Oltre sessantacinque lungometraggi – di cui tre dal fervente sapore internazionale -; Nove
cortometraggi dal gusto piccante della scommessa; interpretazioni romanesche dai
contorni tradizionali a teatro; un piccolo teatro, il “Quatricciolo”, diretto assieme Paola
Cortellesi; Lavori interessanti come regista e produttore – vedi Non essere cattivo di
Claudio Caligari, soggetto che gli ha “scosso l’anima” -; interpretazioni solleticanti in
videoclip musicali e in programmi televisivi di vario respiro. Una carriera piuttosto
movimentata: il meglio è sedimentato nei quattro David di Donatello conquistati grazie ai
ruoli di prim’attore in pellicole come La prima cosa bella, Gli equilibristi, Viva la libertà e
Fiore.
Ma poi sono da segnalare anche ruoli da gregario (ma non secondo piano) in Romanzo di
una strage o Perfetti sconosciuti; certo ci sarebbe ancora tanto altro da citare, poiché è da
più di vent’anni che il roscio ronza intorno ai set.
Parliamo di un lucidissimo esponente della creew filmica capitolina, che riesce a dare ogni
anno una boccata di ossigeno all’altalenante cinema nostrano. Nelle rughe di espressione
di Mastandrea, si cela un universo di puri sentimenti amaramente ironici, ma altresì
umoristicamente dolenti. Maschera di borgata talvolta, faccendiero della Roma bene in
determinate occasioni: il suo stile da decadentismo francese (o realismo superiore del
Russia delle “Notti bianche”) è inconfondibile: un po’ Verdone, un po’ Mastroianni.
Il talento non manca, ma i rodimenti interiori nemmeno: a volte la paura di sbagliare gli ha
fatto perdere qualche treno “eurostar”, ma nemmeno caratterialmente scherza: un giorno
fece perdere le staffe a Spike Lee, not bad!

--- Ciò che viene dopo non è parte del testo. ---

(** X6. An empty (or blocked) response is not retried by either provider:
    the [ValueError] raised for it carries none of the retry keywords, so
    the call ends at that attempt with an [error] record and the
    "API Error" exception, whatever the number of retries allowed. *)
Theorem empty_response_is_terminal backend rnd P prompt sys temperature
    max_tokens :
  current_key_index (base P) < length (api_keys (base P)) →
  max_retries P ≠ 0 →
  (∀ key req, ∃ ti to tt, backend 1 key req = Reply [] ti to tt) →
  let g := generate backend rnd P prompt sys temperature max_tokens in
  g.1.1 = Raise (api_error (kind P) (empty_response_msg (kind P))) ∧
  map fst (calls g.2) = [1] ∧
  sleeps g.2 = [] ∧
  map r_status (records g.2) = [error].
Proof.
  intros Hlt Hmax Hempty g. subst g. unfold generate.
  destruct (max_retries P) as [|todo]; [done|].
  destruct (get_next_key_in_range (base P) Hlt) as (key & _ & Hnext).
  cbn [attempt_loop]. rewrite Hnext.
  match goal with
  | |- context [backend 1 key ?r] => destruct (Hempty key r) as (ti & to & tt & ->)
  end.
  rewrite empty_response_not_retryable. done.
Qed.

Lemma empty_response_is_terminal_witness :
  let P := OpenAIProvider default_retry_config [lit "k0"; lit "k1"] (lit "m")
             None in
  map fst (calls (generate silent_backend (fun _ => 0%Q) P (lit "hello") None
                    (1 # 5) 100).2) = [1].
Proof.
  intros P.
  destruct (empty_response_is_terminal silent_backend (fun _ => 0%Q) P
              (lit "hello") None (1 # 5) 100) as (_ & Hcalls & _).
  - simpl. lia.
  - discriminate.
  - intros key req. by exists None, None, None.
  - exact Hcalls.
Defined.

(** ** The retry classification *)

Lemma startswith_app_r pre s t :
  PyStr.startswith pre s = true → PyStr.startswith pre (s ++ t) = true.
Proof.
  revert s. induction pre as [|a pre IH]; intros [|b s]; simpl; try done.
  destruct (Ascii.eqb a b); [apply IH | done].
Qed.

Lemma contains_app_r sub s t :
  PyStr.contains sub s = true → PyStr.contains sub (s ++ t) = true.
Proof.
  induction s as [|c s IH]; simpl.
  - rewrite orb_false_r. intros H. destruct sub; [|done].
    destruct t; reflexivity.
  - intros [H|H]%orb_true_iff.
    + apply (startswith_app_r _ _ t) in H. simpl in H. by rewrite H.
    + rewrite (IH H). apply orb_true_r.
Qed.

Lemma contains_app_l sub s t :
  PyStr.contains sub t = true → PyStr.contains sub (s ++ t) = true.
Proof.
  intros H. induction s as [|c s IH]; simpl; [done|].
  change (PyStr.contains sub (s ++ t)) with (PyStr.contains sub (s ++ t)) in IH.
  rewrite IH. apply orb_true_r.
Qed.

(** X7. The classification looks for the keywords anywhere in the
    lower-cased message: a retryable message stays retryable when text is
    put before and after it and when the case of its letters changes. *)
Theorem retry_classification_is_by_substring k msg before after wrapped :
  is_retryable k msg = true →
  PyStr.lower wrapped = PyStr.lower (before ++ msg ++ after) →
  is_retryable k wrapped = true.
Proof.
  intros Hre Hwrapped.
  apply is_retryable_keyword in Hre as (kw & Hin & Hc).
  apply is_retryable_keyword. exists kw. split; [done|].
  rewrite Hwrapped. unfold PyStr.lower. rewrite !map_app.
  by apply contains_app_l, contains_app_r.
Qed.

Lemma retry_classification_is_by_substring_witness :
  is_retryable OpenAI (lit "Error code: 429 - RATE LIMIT reached") = true.
Proof.
  apply (retry_classification_is_by_substring OpenAI (lit "rate limit")
           (lit "Error code: 429 - ") (lit " reached")).
  - reflexivity.
  - reflexivity.
Defined.

(** ** The rotation over one period *)

Lemma set_index_same p : set_index p (current_key_index p) = p.
Proof. by destruct p. Qed.

Lemma serve_callers_state {C} (callers : list C) p :
  current_key_index p < length (api_keys p) →
  (serve_callers callers p).2
  = set_index p ((current_key_index p + length callers) mod length (api_keys p)).
Proof.
  revert p. induction callers as [|c rest IH]; intros p Hlt.
  - simpl. rewrite Nat.add_0_r, Nat.mod_small by done. by rewrite set_index_same.
  - destruct (get_next_key_in_range p Hlt) as (key & _ & Hnext).
    simpl. rewrite Hnext.
    set (p1 := set_index p _).
    assert (Hlt1 : current_key_index p1 < length (api_keys p1))
      by (subst p1; simpl; apply Nat.mod_upper_bound; lia).
    specialize (IH p1 Hlt1).
    destruct (serve_callers rest p1); simpl in *. rewrite IH.
    subst p1. unfold set_index; simpl.
    rewrite Nat.Div0.add_mod_idemp_l. do 2 f_equal. lia.
Qed.

Lemma rotation_lookup (keys : list str) i j :
  i < length keys → j < length keys →
  (drop i keys ++ take i keys) !! j = keys !! ((i + j) mod length keys).
Proof.
  intros Hi Hj. destruct (decide (i + j < length keys)) as [Hlt|Hge].
  - rewrite lookup_app_l by (rewrite length_drop; lia).
    rewrite lookup_drop, Nat.mod_small by done. done.
  - rewrite lookup_app_r by (rewrite length_drop; lia).
    rewrite length_drop.
    rewrite lookup_take_lt by lia.
    f_equal.
    replace (i + j) with ((j - (length keys - i)) + 1 * length keys) by lia.
    rewrite Nat.Div0.mod_add, Nat.mod_small; lia.
Qed.

(** X8. Over any N consecutive calls to [get_next_key] on a provider with N
    keys, every key is handed out exactly once, in the order of the list
    starting at the counter and wrapping around, and the provider is back
    in the state it started from. *)
Theorem rotation_period {C} (callers : list C) p :
  current_key_index p < length (api_keys p) →
  length callers = length (api_keys p) →
  map snd (serve_callers callers p).1
  = map Ok (drop (current_key_index p) (api_keys p)
            ++ take (current_key_index p) (api_keys p)) ∧
  (serve_callers callers p).2 = p.
Proof.
  intros Hlt Hlen. split.
  - apply list_eq. intros j. rewrite !list_lookup_fmap.
    destruct (callers !! j) as [c|] eqn:Hc.
    + destruct (serve_callers_from callers p j c Hlt Hc) as (key & -> & Hkey).
      apply lookup_lt_Some in Hc.
      rewrite rotation_lookup, Hkey by lia. done.
    + apply lookup_ge_None in Hc.
      rewrite (proj2 (lookup_ge_None _ _)), (proj2 (lookup_ge_None _ _)); [done| |].
      * rewrite length_app, length_drop, length_take. lia.
      * rewrite serve_callers_length. lia.
  - rewrite serve_callers_state, Hlen by done.
    rewrite <- (Nat.mul_1_l (length (api_keys p))) at 1.
    rewrite Nat.Div0.mod_add, Nat.mod_small by done.
    apply set_index_same.
Qed.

Però è uno dei nostri migliori alfieri della quinta arte tricolore, curriculum canta, gavetta
suona. Precisamente un esempio positivo per le nuove generazioni che sognano
attraverso la solita pellicola sgranata: iper-critico col suo io, molto umile nella riflessione
sul passato e sul futuro, decisamente onesto
Poi, durante la serata brillantata della premiazione sul palco del Cinema Massimo, ha
indossato il grido imperioso (ma sordo) di un popolo stanco: NO TAP!
Il Salento insorge, anche se il nemico continua ad ignorarlo, e lo munge. Il Salento non
morirà, perlomeno non interamente, anche per il semplice fatto che la cancrena del Tacco
porterebbe poi a quella dell’intero Stivale, e poi dell’intera Europa e poi del mondo nel suo
complesso. Ammazza, penserete voi lettori, Ebbene sì, il globo è un mosso da
meccanismi referenziali e subordinati. Perciò tranquilli, quando cade un ulivo, cari fratelli
salentini, sappiate che per quanto silenziato, il suo rombo estenderà un’eco sapiente a
migliaia di kilometri di distanza. Il dolore periglioso non cade mai nel vuoto.
Intanto bravo Mastandrea, per queste serate di grandi schermi potrai sederti (idealmente)
su una cruenta panca di legno dorato: quella che da Lecce a Melendugno è bagnata da
lacrime, lacrime e lacrime di storia millenaria.